The blasts went off on Friday, the Muslim day of prayer, when places of worship would be packed. A security official said one of the blasts exploded outside the Taqwa mosque, the usual place of prayer for Sheik Salem Rafei, a Salafi cleric opposed to Hezbollah. It was not clear whether he was inside the mosque, but Lebanon’s state-run National News Agency said he wasn’t hurt.

The official said the blast went off as worshippers were streaming out of the mosque. He spoke on condition of anonymity in line with regulations.

The second car bomb explosion went off about five minutes later in the Mina district of Tripoli, about five meters from the gate to the Salam Mosque. The explosion blew open a 5-meter (16-foot) -wide and 1-meter (3-foot) -deep crater outside the mosque.

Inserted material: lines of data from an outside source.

(* ===== verification/Gateway.v ===== *)
(** * internal/gateway: the HTTP surface

    authn.go ([Wrap]), handlers_mcp.go ([adapterMCP], [injectUserToken],
    [writeEnsureError]), usersecrets.go ([ResolveUserSecrets], [Headers],
    /me/secrets) and handlers_control.go, over the contracts.  A response is its
    status, the headers the code sets and its body. *)

From S2P Require Import Prelude GoStd Sha256 Config Core Fixtures Contracts RoutingMemory RoutingRedis Vault Policy Manager Proxy.

Local Open Scope Z_scope.

(** What a handler answers: an error text, a JSON value, or a bare status. *)
Inductive hresp (A : Type) :=
| HError (status : Z) (msg : string)
| HJSON (status : Z) (body : A)
| HStatus (status : Z).
Arguments HError {A}. Arguments HJSON {A}. Arguments HStatus {A}.

Definition hstatus {A} (r : hresp A) : Z := match r with HError s _ | HJSON s _ | HStatus s => s end.

(** [http.Error]: the text with a newline. *)
Definition http_Error (status : Z) (msg : string) : Response := mkResponse status ∅ (BText (msg +:+ String "010" "")).

(** [func writeJSONRPCError] *)
Definition writeJSONRPCError (status code : Z) (msg : string) : Response :=
  mkResponse status (Header_Set "Content-Type" "application/json" ∅) (BRPCError code msg).

(** A handler that returns without writing: net/http answers 200 with no body. *)
Definition nothing_written : Response := mkResponse 200 ∅ (BText "").

(** ** authn.go *)

(** [func (a *Authn) Wrap]: a rejection, or the principal the handler runs with. *)
Definition Wrap `{!IdentityProvider} (requiredScope : string) (req : RequestInfo) : Response + Principal :=
  let reject reason desc status :=
    mkResponse status (Header_Set "WWW-Authenticate" (Challenge reason desc requiredScope) ∅) (BText "") in
  let hasBearer := (Bearer req).2 in
  match Resolve req with
  | Err _ =>
      if negb hasBearer then inl (reject ChallengeMissing "" 401)
      else inl (reject ChallengeInvalidToken "token validation failed" 401)
  | Ok p =>
      if negb (String.eqb requiredScope "") && negb (HasScope p requiredScope)
      then inl (reject ChallengeInsufficientScope ("scope " +:+ requiredScope +:+ " required") 403)
      else inr p
  end.

(** ** handlers_mcp.go: errors *)

(** [func (s *Server) writeEnsureError] *)
Definition writeEnsureError (e : gerror) : Response :=
  if errors_Is e ErrUnknownType then http_Error 404 "unknown adapter"
  else if errors_Is e ErrNotGranted then http_Error 403 "adapter not granted to caller"
  else if errors_Is e ErrCapReached then
    mkResponse 429 (Header_Set "Retry-After" "30" ∅) (BText ("pod cap reached" +:+ String "010" ""))
  else if errors_Is e ErrColdStart then
    let r := writeJSONRPCError 503 (-32000) "session pod starting; retry" in
    mkResponse (w_Status r) (Header_Set "Retry-After" "10" (w_Header r)) (w_Body r)
  else writeJSONRPCError 502 (-32000) "session pod unavailable".

(** ** usersecrets.go *)

(** [type UserSecretHeaders struct] *)
Record UserSecretHeaders := mkUserSecretHeaders { ush_Plain : secrets; ush_Sealed : string }.

Definition ErrMissingUserSecret (adapter name : string) : gerror :=
  EMsg ("adapter " +:+ adapter +:+ " requires user secret " +:+ name).

(** [if _, have := out.Plain[name]; !have { out.Plain[name] = v }] *)
Definition put_absent (name v : string) (m : secrets) : secrets :=
  match m !! name with Some _ => m | None => <[name := v]> m end.

(** The loop state of [ResolveUserSecrets]: [out] and [storeErr]. *)
Record racc := mkRacc { ra_out : UserSecretHeaders; ra_err : option gerror }.

Section Secrets.
Context {S : Type} {sst : UserSecretStore S} {aead : AEAD} {jsec : JSONCodec secrets}.

Definition declaredNames (us : UserSecrets) : list string := us_Name <$> us_Items us.

(** [case "header"]: the declared names the client sent. *)
Definition fromHeaders (cfg : UserSecretsGateway) (hdr : Header) (declared : list string) (a : racc) : racc :=
  let plain := fold_left (λ m name,
      let v := Header_Get hdr (usg_SecretHeaderPrefix cfg +:+ name) in
      if String.eqb v "" then m else put_absent name v m) declared (ush_Plain (ra_out a)) in
  mkRacc (mkUserSecretHeaders plain (ush_Sealed (ra_out a))) (ra_err a).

Former Prime Minister Fuad Saniora, a senior leader in the Western-backed, anti-Hezbollah coalition in Lebanon, called on the group to withdraw its fighters immediately from Syria, saying its involvement in the war has opened Lebanon to terrorist threats.

Caretaker Prime Minister Najib Mikati declared Saturday to be a day of mourning for the dead.

The U.S. Embassy in Lebanon condemned the bombings and called on all parties to exercise calm and restraint.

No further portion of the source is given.